L'option de s'appuyer sur le RN

Des indices seront donnés dès les débats en commission des Finances sur le ton que souhaite adopter le gouvernement. Le socle commun et le RN accepteront-t-il de soutenir des amendements déposés par la gauche? La question est entière, d'autant plus que le bloc de gouvernement et les députés de Marine Le Pen ont noué un accord ces derniers jours pour se partager les postes-clefs à l'Assemblée nationale.

"Sébastien Lecornu se dit probablement qu'on peut mettre en minorité la gauche si on vote main dans la main avec le RN. C'est malsain d'un point de vue démocratique mais assez fin politiquement", observe un conseiller ministériel.

"Personne ne travestira ses convictions ou ne se trahira. On pourra voter librement, en conscience et ensuite l'assumer devant nos électeurs", défend de son côté l'ex-ministre du Logement Guillaume Kasbarian.

Faire traîner les débats pour reprendre la main

La méthode choisie par Sébastien Lecornu pourrait aussi viser à étirer les débats parlementaires. Sans 49.3, le Parlement a tout loisir de débattre pendant 70 jours du budget comme le permet la Constitution. Mais si à la fin, les échanges budgétaires ne se concluent pas par un vote, le gouvernement reprendra la main.
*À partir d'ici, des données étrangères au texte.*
(* ===== verification/GoPath.v ===== *)
(** * path and path/filepath, on Unix

    [Clean], [Join] and [Abs] as executable functions. *)
From S2P Require Import Prelude GoStd.
From stdpp Require Import options.

(** [filepath.IsAbs]. *)
Definition IsAbs (path : string) : bool := HasPrefix path "/".

(** One component of a path against the ones kept so far, last first. *)
Definition clean_step (rooted : bool) (stack : list string) (c : string) : list string :=
  if decide (c = "" \/ c = ".") then stack
  else if decide (c = "..") then
    match stack with
    | top :: stack' => if decide (top = "..") then ".." :: stack else stack'
    | [] => if rooted then [] else [".."]
    end
  else c :: stack.

Definition Clean (path : string) : string :=
  if decide (path = "") then "." else
  let rooted := IsAbs path in
  let body := join_with "/" (reverse (foldl (clean_step rooted) [] (Split "/" path))) in
  if rooted then String "/" body else if decide (body = "") then "." else body.

Definition Join (dir name : string) : string :=
  if decide (dir = "") then (if decide (name = "") then "" else Clean name)
  else Clean (dir +:+ "/" +:+ name).

Definition Abs (cwd path : string) : string := if IsAbs path then Clean path else Join cwd path.

(** ** Facts *)

Lemma IsAbs_slash s : IsAbs s = true <-> exists s', s = String "/" s'.
Proof.
  unfold IsAbs, HasPrefix. destruct s as [|c s]; [split; [done|by intros [? ?]]|].
  cbn [String.prefix]. destruct (ascii_dec "/" c) as [He|Hc]; [subst c|].
  - split; [by eexists|]. intros _. by destruct s.
  - split; [done|]. intros [s' [= He]]. by subst c.
Qed.

Lemma Clean_rooted p : IsAbs p = true -> IsAbs (Clean p) = true.
Proof.
  intros Hp. unfold Clean. rewrite Hp. case_decide; [by subst|]. apply IsAbs_slash. by eexists.
Qed.

Lemma Join_rooted dir name : IsAbs dir = true -> IsAbs (Join dir name) = true.
Proof.
  intros Hd. unfold Join. case_decide; [by subst|]. apply Clean_rooted.
  apply IsAbs_slash in Hd as [d ->]. apply IsAbs_slash. by eexists.
Qed.

Example Clean_tests :
  Clean <$> [""; "a//b/./c/"; "/a/../../b"; "../x/../y"; "a/.."; "/"]
  = ["."; "a/b/c"; "/b"; "../y"; "."; "/"].
Proof. reflexivity. Qed.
Sans budget voté, Sébastien Lecornu pourrait alors avoir recours à des ordonnances, une première sous la Ve République. Ces ordonnances, qui seraient présentées en Conseil des ministres, seraient entièrement conformes aux volontés du gouvernement.

"Ce serait assez malin de sa part. Il pourra dire qu'il a fait tout ce qu'il a pu et que les députés ne sont pas parvenus à se mettre d'accord et qu'à la fin, il faut bien un budget au pays", observe un très bon connaisseur du Parlement.

Autre possibilité: avoir recours à une loi spéciale comme l'avait fait François Bayrou après la chute de Michel Barnier. Cette disposition permet à l'Etat de continuer à lever l'impôt et de faire tourner les services publics avant de voter un nouveau budget. Mais là encore, il faut à la fin parvenir à un accord au Parlement.

Éviter l'obstruction

Au sein du bloc central, on préfère ne pas envisager cette situation et se dire que le Premier ministre n'est pas dans des coups de billards à trois bandes.

"Si les débats durent 70 jours, ça veut dire qu'il y aura eu de l'obstruction, des milliers d'amendements. Ce n'est pas sérieux. En tant que député, on doit assumer de choisir des combats et de ne pas encombrer les débats", défend le député Guillaume Kasbarian.

Le Premier ministre donnera-t-il d'autres gages que son renoncement au 49.3, se donnant un peu plus d'oxygène dans les prochains mois? Réponse la semaine prochaine lors de son discours de politique générale.